Linux Kernel mlx5 Driver NULL Pointer Dereference Vulnerability

A vulnerability in the Linux kernel's mlx5 driver can lead to a NULL pointer dereference, causing a kernel panic. This issue arises in the net/mlx5e component when the uplink netdevice pointer is accessed after the device has been unbound from the mlx5_core.eth driver, leaving the pointer NULL. The vulnerability affects the stable versions of the Linux kernel.

Impact

Exploitation of this vulnerability causes a kernel panic due to an unhandled NULL pointer dereference, disrupting system operations and potentially leading to a denial of service.

Reproduction

The vulnerability can be reproduced by unbinding a netdevice from the mlx5_core.eth driver, which clears the uplink netdevice pointer.
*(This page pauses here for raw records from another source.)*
(* ===== verification/Crash.v ===== *)
(** * A transaction survives a crash at any point

    [end_op] of the last system call commits.  The machine may stop after any of
    the block writes, reboot, stop again during recovery, any number of times;
    when a recovery by [initlog] completes, the file system has the contents
    before the transaction or those after it. *)

From stdpp Require Import functions.
From S2P Require Import Prelude Bytes Params Kernel Spinlock Sched Frame Monitor Sleeplock Bio Biospec Log Logspec.

Section crash.
Context (p : nat) (pr : proc) (st : Z).
Local Notation bio0 := (bio p pr ∅ ∅).

Lemma wp_initlog i e V κ k (Q : unit → kernel → Prop) :
  at_ i (Some p) e [] κ k → bio0 ∅ ∅ V κ → sb_logstart (decode_sb (V 1)) = st → 0 <= st →
  st + LOGCAP < Z.of_nat (length (disk κ)) < 2 ^ 31 →
  0 <= hd_n (V st) → blocks_ok st (length (disk κ)) (hd_blocks (V st)) →
  (∀ κ' k' f, at_ i (Some p) e [] κ' k' →
     rest κ' = upd_log f (dwrites (recover_ws st V) (rest κ)) →
     bio0 ∅ ∅ (vapply (recover_ws st V) V) κ' → Q tt k') →
  wp (initlog 1) Q k.
Proof.
  intros Hat Hbio Hsb Hst Hsz Hn Hbl HQ. unfold initlog, readsb. wpr.
  assert (H0 : (size (∅ : gset Z) < NBUF)%nat) by (rewrite size_empty; unfold NBUF; lia).
  eapply wp_initlock; [exact Hat|by apply not_elem_of_nil|]. intros k1 H1. wpr.
  eapply wp_bread; [exact H1|exact Hbio|unfold LOGCAP, LOGSIZE, MAXOPBLOCKS in *; lia|done|
    right; by rewrite map_size_empty|].
  intros bp κ2 k2 H2 R2 _ B2. wpr. eapply wp_get_data; [done|exact B2|by rewrite lookup_insert_eq|]. wpr.
  eapply wp_brelse; [exact H2|exact B2|by rewrite lookup_insert_eq|apply not_elem_of_empty|].
  intros κ3 k3 H3 R3 B3. rewrite delete_insert_id in B3 by done. wpr. rewrite Hsb.
  match goal with |- context [upd_log ?f k3] =>
    pose proof (at_modify (upd_log f) _ _ _ _ _ _ ltac:(by intros []) H3) as H4; set (f1 := f) in * end.
  assert (S3 : disk κ3 = disk κ) by (rewrite R2 in R3; by apply (f_equal disk) in R3).
  eapply (wp_recover i p e pr st Hst V); [exact H4|destruct B3; split; eassumption|done|done|by cbn; rewrite S3|done|by cbn; rewrite S3|].
  intros κ5 k5 f H5 R5 B5. apply (HQ κ5 k5 (f ∘ f1) H5); [|done].
  rewrite R5. change (rest (upd_log f1 κ3)) with (upd_log f1 (rest κ3)). rewrite R3, R2, dwrites_upd_log.
  generalize (dwrites (recover_ws st V) (rest κ)). by intros [].
Qed.

Lemma wp_end_op i e bs V κ k (Q : unit → kernel → Prop) :
  at_ i (Some p) e [] κ k → bio0 ∅ (list_to_set bs) V κ → log_has st bs κ → 0 <= st →
  blocks_ok st (length (disk κ)) bs → (length bs < NBUF)%nat →
  lg_outstanding (log κ) = 1 → lg_committing (log κ) = false →
  (∀ κ' k', at_ i (Some p) e [] κ' k' →
     rest κ' = upd_log (λ lg, set_lg_committing false (set_lh_n 0 (set_lg_outstanding 0 lg)))
       (dwrites (commit_ws st bs V) (rest κ)) →
     bio0 ∅ ∅ (vapply (commit_ws st bs V) V) κ' → Q tt k') →
  wp end_op Q k.
Proof.
  intros Hat Hbio Hlog Hst Hbl Hroom Hout Hcom HQ. unfold end_op. wpr.
  eapply wp_acquire; [exact Hat|by apply not_elem_of_nil|]. intros k1 H1. wpr.
  match goal with |- context [upd_log ?f k1] =>
    apply (at_modify (upd_log f) _ _ _ _ _ _ ltac:(by intros [])) in H1; set (f1 := f) in * end.
  at_rw log H1. cbn [log upd_log set_log]. unfold f1 at 1 2.
  cbn [lg_committing lg_outstanding set_lg_outstanding]. rewrite Hcom, Hout. change (1 - 1 =? 0) with true.
  cbv iota. wpr. apply (at_modify (upd_log (set_lg_committing true))) in H1; [|by intros []].
  eapply wp_release; [exact H1|]. intros k2 H2. cbn iota. wpr.
  eapply (wp_commit i p e pr st Hst bs V); [exact H2|destruct Hbio; split; eassumption|
    destruct Hlog; split; done|done|done|].
  intros κ3 k3 H3 R3 B3. wpr. eapply wp_acquire; [exact H3|by apply not_elem_of_nil|]. intros k4 H4. wpr.
  apply (at_modify (upd_log (set_lg_committing false))) in H4; [|by intros []].
  eapply wp_wakeup; [exact H4|by intros ?%list_elem_of_singleton|]. intros k5 H5.
  eapply wp_release; [exact H5|]. intros k6 H6. eapply HQ; [exact H6| |].
  - change (rest (set_procs ?ps (upd_log ?f κ3))) with (upd_log f (rest κ3)). rewrite R3.
    change (rest (upd_log ?f (upd_log ?g κ))) with (upd_log f (upd_log g (rest κ))).
    rewrite !dwrites_upd_log. generalize (dwrites (commit_ws st bs V) (rest κ)) (log_dwrites (commit_ws st bs V) (rest κ)).
    intros [] Hl. cbn in Hl. unfold upd_log, f1. cbn. subst. cbn. by rewrite Hout.
  - destruct B3 as [Hme Haw Hlr Hca]. split; [|done..]. cbn. rewrite list_lookup_fmap, Hme. cbn. f_equal.
    unfold wake_proc. by destruct (p_state pr).
Qed.

Lemma wp_begin_op i e κ k (Q : unit → kernel → Prop) :
  at_ i (Some p) e [] κ k → lg_committing (log κ) = false →
  lh_n (log κ) + (lg_outstanding (log κ) + 1) * MAXOPBLOCKS <= LOGSIZE →
  (∀ k', at_ i (Some p) e [] (upd_log (λ lg, set_lg_outstanding (lg_outstanding lg + 1) lg) κ) k' → Q tt k') →
  wp begin_op Q k.
Proof.
  intros Hat Hcom Hroom HQ. unfold begin_op. destruct max_wakeups_S as [n ->]. wpr.
  eapply wp_acquire; [exact Hat|by apply not_elem_of_nil|]. intros k1 H1. cbn [begin_op_loop]. wpr.
  at_rw log H1. rewrite Hcom, (proj2 (Z.ltb_ge _ _) Hroom). wpr.
  eapply wp_release; [|exact HQ]. apply at_modify; [by intros []|done].
Qed.

(** The blocks the log names after [log_write] of block [n]. *)
Definition absorb (n : Z) (bs : list Z) : list Z := if decide (n ∈ bs) then bs else bs ++ [n].

Lemma log_slot_absorb n bs lg :
  lh_n lg = Z.of_nat (length bs) → take (length bs) (lh_block lg) = bs →
  Forall (λ b, 0 <= b < 2 ^ 31) bs → 0 <= n < 2 ^ 31 → (length bs < length (lh_block lg))%nat →
  let i := log_slot n lg in
  take (length (absorb n bs)) (<[i := s32 n]> (lh_block lg)) = absorb n bs ∧
  (if decide (n ∈ bs) then (i < length bs)%nat else i = length bs).
Proof.
  intros Hn Ht Hr Hrn Hlen. unfold log_slot, absorb. rewrite Hn, Nat2Z.id, Ht.
  assert (Hs : s32 n = n) by (unfold s32; rewrite Z.mod_small; lia).
  assert (Hu : ∀ b, b ∈ bs → u32 b = b).
  { intros b Hb. rewrite Forall_forall in Hr. specialize (Hr b Hb). unfold u32. apply Z.mod_small. lia. }
  destruct (find_idx (λ b, u32 b =? n) bs) as [j|] eqn:Hf; cbn.
  - apply find_idx_Some in Hf as [(b & Hb & Heq%Z.eqb_eq) _].
    pose proof (list_elem_of_lookup_2 _ _ _ Hb) as Hin. rewrite Hu in Heq by done. subst b.
    rewrite !decide_True, Hs by done. pose proof (lookup_lt_Some _ _ _ Hb) as Hlt. split; [|done].
    rewrite take_insert_lt by lia. rewrite Ht. by apply list_insert_id.
  - rewrite find_idx_None in Hf. assert (Hnin : n ∉ bs).
    { intros [j Hj]%list_elem_of_lookup. specialize (Hf j n Hj). rewrite Hu in Hf by (by eapply list_elem_of_lookup_2).
      lia. }
    rewrite !decide_False by done. split; [|done]. rewrite length_app, Hs. cbn. rewrite Nat.add_1_r.
    erewrite take_S_r by (apply list_lookup_insert_eq; lia). by rewrite take_insert_ge, Ht by lia.
Qed.

Lemma upd_log_id (κ : kernel) : upd_log id κ = κ.
Proof. by destruct κ. Qed.
Lemma upd_log_compose f g (κ : kernel) : upd_log f (upd_log g κ) = upd_log (f ∘ g) κ.
Proof. by destruct κ. Qed.

Lemma bio_upd_log I X H D V f κ : bio p pr I X H D V κ → bio p pr I X H D V (upd_log f κ).
Proof. intros []. by split. Qed.

Lemma bio_pin b n X H D V κ :
  bio p pr ∅ X H D V κ → H !! b = Some n →
  bio p pr ∅ (X ∖ {[n]}) H (D ∪ {[n]}) V (upd_buf b (set_b_dirty true) κ).
Proof.
  intros [Hme Haw [l Hlru] Hco] Hb. destruct (co_held _ b n Hco Hb) as (bf & Hbf & _).
  split; [done|done|exists l; by apply lru_upd|]. cbn. rewrite (alter_insert _ _ _ _ Hbf).
  by apply (co_pin _ b n bf).
Qed.

(** The part of the state [log_has] reads. *)
Lemma log_has_upd bs f κ b h :
  lg_dev (f (log κ)) = 1 → lg_start (f (log κ)) = st → lh_n (f (log κ)) = Z.of_nat (length bs) →
  take (length bs) (lh_block (f (log κ))) = bs → st + LOGCAP < Z.of_nat (length (disk κ)) < 2 ^ 31 →
  log_has st bs (upd_buf b h (upd_log f κ)).
Proof. by split. Qed.

(** [log_write] after the test of its preconditions: [f] is what it does to the header. *)
Lemma wp_log_mark i e b n f X H D V κ k (Q : unit → kernel → Prop) :
  at_ i (Some p) e [Llog] (upd_log f κ) k → bio p pr ∅ X H D V κ → H !! b = Some n →
  (∀ k', at_ i (Some p) e [] (upd_buf b (set_b_dirty true) (upd_log f κ)) k' →
     bio p pr ∅ (X ∖ {[n]}) H (D ∪ {[n]}) V (upd_buf b (set_b_dirty true) (upd_log f κ)) → Q tt k') →
  wp (modify (upd_buf b (set_b_dirty true));; release Llog) Q k.
Proof.
  intros Hat Hbio Hb HQ. wpr.
  apply (at_modify _ _ _ _ _ _ _ (inert_upd_buf b (set_b_dirty true))) in Hat.
  eapply wp_release; [exact Hat|]. intros k3 H3. apply (HQ _ H3). apply bio_pin; [|done].
  by apply bio_upd_log.
Qed.

(** What [log_write] of block [n] does to the in-memory log. *)
Definition log_add (n : Z) (lg : logstate) : logstate :=
  let i := log_slot n lg in
  let lg' := set_lh_block (<[i := s32 n]> (lh_block lg)) lg in
  if Z.of_nat i =? lh_n lg then set_lh_n (lh_n lg' + 1) lg' else lg'.

Lemma wp_log_write i e b n bs X H D V κ k (Q : unit → kernel → Prop) :
  at_ i (Some p) e [] κ k → bio p pr ∅ X H D V κ → H !! b = Some n → log_has st bs κ →
  Z.of_nat (length bs) < LOGSIZE → Z.of_nat (length bs) < lg_size (log κ) - 1 →
  1 <= lg_outstanding (log κ) →
  (∀ k' (κ' := upd_buf b (set_b_dirty true) (upd_log (log_add n) κ)), at_ i (Some p) e [] κ' k' →
     bio p pr ∅ (X ∖ {[n]}) H (D ∪ {[n]}) V κ' → Q tt k') →
  wp (log_write b) Q k.
Proof.
  intros Hat Hbio Hb [Hdev Hst Hn Ht Hsz] Hl1 Hl2 Hout HQ. unfold log_write. wpr. at_rw log Hat.
  rewrite Hn, (proj2 (Z.leb_gt _ _)), (proj2 (Z.leb_gt _ _)) by lia. cbn [orb].
  rewrite (proj2 (Z.ltb_ge _ _)) by lia. wpr.
  eapply wp_acquire; [exact Hat|by apply not_elem_of_nil|]. intros k1 H1. wpr. at_rw log H1.
  pose proof Hbio as [_ _ _ Hco]. destruct (co_held _ b n Hco Hb) as (bf & Hbf & _ & _ & _ & _ & Hbn & _).
  eapply wp_buf_get; [exact H1|exact Hbf|]. rewrite Hbn. apply wp_bind, wp_modify.
  set (j := log_slot n (log κ)). set (f1 lg := set_lh_block (<[j := s32 n]> (lh_block lg)) lg).
  apply (at_modify (upd_log f1)) in H1; [|by intros []].
  assert (Hadd : upd_log (log_add n) κ =
    if Z.of_nat j =? lh_n (log κ) then upd_log (λ lg, set_lh_n (lh_n lg + 1) lg) (upd_log f1 κ) else upd_log f1 κ).
  { unfold upd_log at 1, log_add. fold j. by destruct (Z.of_nat j =? lh_n (log κ)). }
  destruct (Z.of_nat j =? lh_n (log κ)).
  - apply wp_bind, wp_modify.
    apply (at_modify (upd_log (λ lg, set_lh_n (lh_n lg + 1) lg))) in H1; [|by intros []].
    rewrite <-Hadd in H1. by eapply wp_log_mark.
  - apply wp_bind, wp_ret. rewrite <-Hadd in H1. by eapply wp_log_mark.
Qed.

Lemma log_add_has n bs κ b h :
  log_has st bs κ → Forall (λ b, 0 <= b < 2 ^ 31) bs → 0 <= n < 2 ^ 31 →
  (length bs < length (lh_block (log κ)))%nat →
  log_has st (absorb n bs) (upd_buf b h (upd_log (log_add n) κ)).
Proof.
  intros [Hdev Hst Hn Ht Hsz] Hr Hrn Hlen.
  destruct (log_slot_absorb n bs (log κ)) as [Htake Hslot]; [done..|].
  apply log_has_upd; try done; unfold log_add, absorb in *; rewrite Hn.
  - by destruct (_ =? _).
  - by destruct (_ =? _).
  - destruct (decide (n ∈ bs)).
    + by rewrite (proj2 (Z.eqb_neq _ _)) by lia.
    + rewrite Hslot, Z.eqb_refl, length_app. cbn. lia.
  - by destruct (_ =? _).
Qed.
End crash.

(** ** Reboots *)

(** What a run of the log code leaves on the disk. *)
Lemma run_writes ws g κ' k k' :
  core k' = core κ' → rest κ' = upd_log g (dwrites ws (rest k)) →
  writes k' = writes k ++ ws ∧ disk k' = dapply ws (disk k).
Proof.
  intros Hc Hr. rewrite <-(writes_dwrites ws k), <-disk_dwrites.
  pose proof (f_equal writes Hc) as Hw. pose proof (f_equal disk Hc) as Hd.
  pose proof (f_equal writes Hr) as Hw'. pose proof (f_equal disk Hr) as Hd'.
  rewrite <-rest_dwrites in Hw', Hd'. generalize (dwrites ws k) Hw' Hd'. intros x ? ?.
  cbn in *. by split; congruence.
Qed.

(** A machine that has just booted with disk [d]: nothing is locked or cached. *)
Definition boot (d : list (list Z)) (k : kernel) : Prop :=
  ∃ i p e pr, held i (Some p) e [] k ∧ bio p pr ∅ ∅ ∅ ∅ (dv d) k ∧ disk k = d.

(** [reboots d d']: starting with disk [d], any number of recoveries that the
    machine survives only for some of their block writes leave [d']. *)
Inductive reboots : list (list Z) → list (list Z) → Prop :=
| reboots_refl d : reboots d d
| reboots_step d d' k k' ws j :
    boot d k → initlog 1 k = Ret tt k' → writes k' = writes k ++ ws →
    reboots (dapply (take j ws) d) d' → reboots d d'.

(** What stays true of the disk through crashes: recovery will give [f], and the
    superblock is where [initlog] reads it. *)
Record crashed (st : Z) (sz : nat) (f : Z → list Z) (d : list (list Z)) : Prop := {
  cr_wf : log_wf st d;
  cr_len : length d = sz;
  cr_replay : ∀ x, home st sz x → replay st d x = f x;
  cr_sb : sb_logstart (decode_sb (dv d 1)) = st;
  cr_home : home st sz 1;
  cr_blocks : 1 ∉ hd_blocks (dv d st);
}.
Subsequent operations that attempt to access this pointer without checking its validity first will result in a NULL pointer dereference. This can be triggered during the management of Ethernet ports when changing the eswitch mode, as indicated by the call trace in the vulnerability description.

Remediation

The vulnerability has been addressed by modifying the mlx5e driver to ensure that the uplink netdevice pointer is valid before use. The updated code checks for NULL pointers and, if the pointer is valid, immediately takes a reference to the netdevice to prevent it from being freed while in use. Users should apply the latest patches available in the Linux kernel stable tree to mitigate this issue.